“燈籠?”同事的一聲吼,讓正吃著麵的刑警差點沒噎著。他端起水杯灌了兩口,將喉嚨裏的炒麵給衝下去後開口問道。
“老頭子,我疼啊!”麻藥過後,躺在床上的老嫗在那裏不住的呼著痛。
“老婆子,我來了!”門被推開,一個身穿著壽衣,手裏提著燈籠的老頭兒出現在門口。門外,值班的兩個刑警已經歪倒在地。
“老頭子...”老嫗揉了揉眼睛,似乎有些不敢置信。
“你活著,也是在受罪。我接你走吧,起碼有我護著,沒人敢欺負你。你再忍忍,我把那個開槍打傷你的警察帶走,然後回來接你。敢欺負你的人,我讓他們去下邊給你當丫鬟伺候著你。”老頭子提著燈籠走到床邊,輕輕撫摸了一下老嫗斑白而又有些油膩的頭發說道。
“這些日子回來得挺準時啊,呐,這是我這個月的獎金給你買的。戴上看看,喜歡不?”媳婦能夠準時回家,對於許海蓉的丈夫來說已經是一件值得高興的事情了。獎金一到手,他就跑去金店為自己的媳婦買了一枚戒指。
“花這個冤枉錢幹嘛?還不如拿去理財。”許海蓉滿心歡喜的戴上丈夫給自己買的戒指,嘴裏卻是口是心非的埋怨了一句。
“理財?說起這個,你知道這輩子我最後悔的一件事是什麼麼。”提起理財這事兒,丈夫似乎有些怨氣。
“理財被人坑了?你還能有啥後悔的事情。”許海蓉係上圍裙,走進廚房準備做晚餐。
“我一同事,多少年來一直堅持著在正賽裏買男足輸球。知道人家現在怎麼樣了麼,特麼房也買了車也買了媳婦兒也換了。手裏還有幾百萬的存款,小日子過得不知道多舒心。這麼好掙錢的事情,我特麼怎麼早些年就沒發現呢?”丈夫走到許海蓉身後,輕輕摟著她說道。

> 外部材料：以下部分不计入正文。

(** * A shallow embedding of the AI Assistant CLI core

    The modelled sources are
    - [src/utils/conversation.py]  (Message, Conversation)
    - [src/utils/cost_tracker.py]  (PRICING, CostEntry, CostTracker)
    - [src/llm/base.py], [src/llm/openai_provider.py],
      [src/llm/anthropic_provider.py]  (LLMResponse, exceptions, chat)
    - [src/main.py]  (AIAssistant.initialize_provider, send_message)

    Python strings are [String.string]; Python ints are [Z]; Python
    floats are Rocq's primitive IEEE-754 binary64 floats, whose
    operations round exactly as CPython's do.  Mutating methods are
    written as functions from the old object to the new one; effects
    that leave the Python process (SDK calls, sleeps, [close]) are
    recorded in an explicit trace. *)

From Stdlib Require Import String Ascii ZArith List Bool Floats Lia.
Import ListNotations.

Set Warnings "-inexact-float".

Open Scope string_scope.
Open Scope Z_scope.

(* ------------------------------------------------------------------ *)
(** ** src/utils/conversation.py *)

Module Conversation.

(** [Literal["user", "assistant", "system"]] *)
Inductive Role := user | assistant | system.

Definition role_str (r : Role) : string :=
  match r with
  | user => "user"
  | assistant => "assistant"
  | system => "system"
  end.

“你哪兒是後悔沒掙著錢,你是在羨慕人家換了媳婦吧。”許海蓉輕輕在丈夫懷裏扭了扭身子嬌嗔道。
“哪能呢,今晚吃完飯,咱們早點睡?”丈夫知道自己說錯話了,於是琢磨著晚上多賣把子力氣。隻有把媳婦伺候舒坦了,這事兒才能圓滿的遮掩過去。
“去你的,來事兒了。”許海蓉白了丈夫一言道。
“要不,你用...”丈夫挑了挑眉毛,瞅著許海蓉的嘴說了句。
“滾...”許海蓉俏臉緋紅的拿起鍋鏟將丈夫趕出了廚房。
夜裏丈夫終究還是如願以償了,一番折騰之後,他沉沉躺在床上睡了過去。而許海蓉則是起身來到廁所,準備更換一張大號的創可貼。
“大姐姐,二姐姐,我們去遊園吧。”恍惚間,許海蓉似乎聽見了一陣嬌脆的嬉笑聲。
“電視又忘了關,我這記性...”她加快動作,準備換好創可貼後去客廳把電視給關掉。
“老太太說要等九妹,還有一個新來的奴仆。噢,對了老爺好像回來了呢。”許海蓉換好創可貼,起身打開衛生間的門,卻看見客廳裏的電視壓根就沒有開。可是這陣嬌脆的對話聲,卻是那麼清晰的傳到了自己的耳朵裏。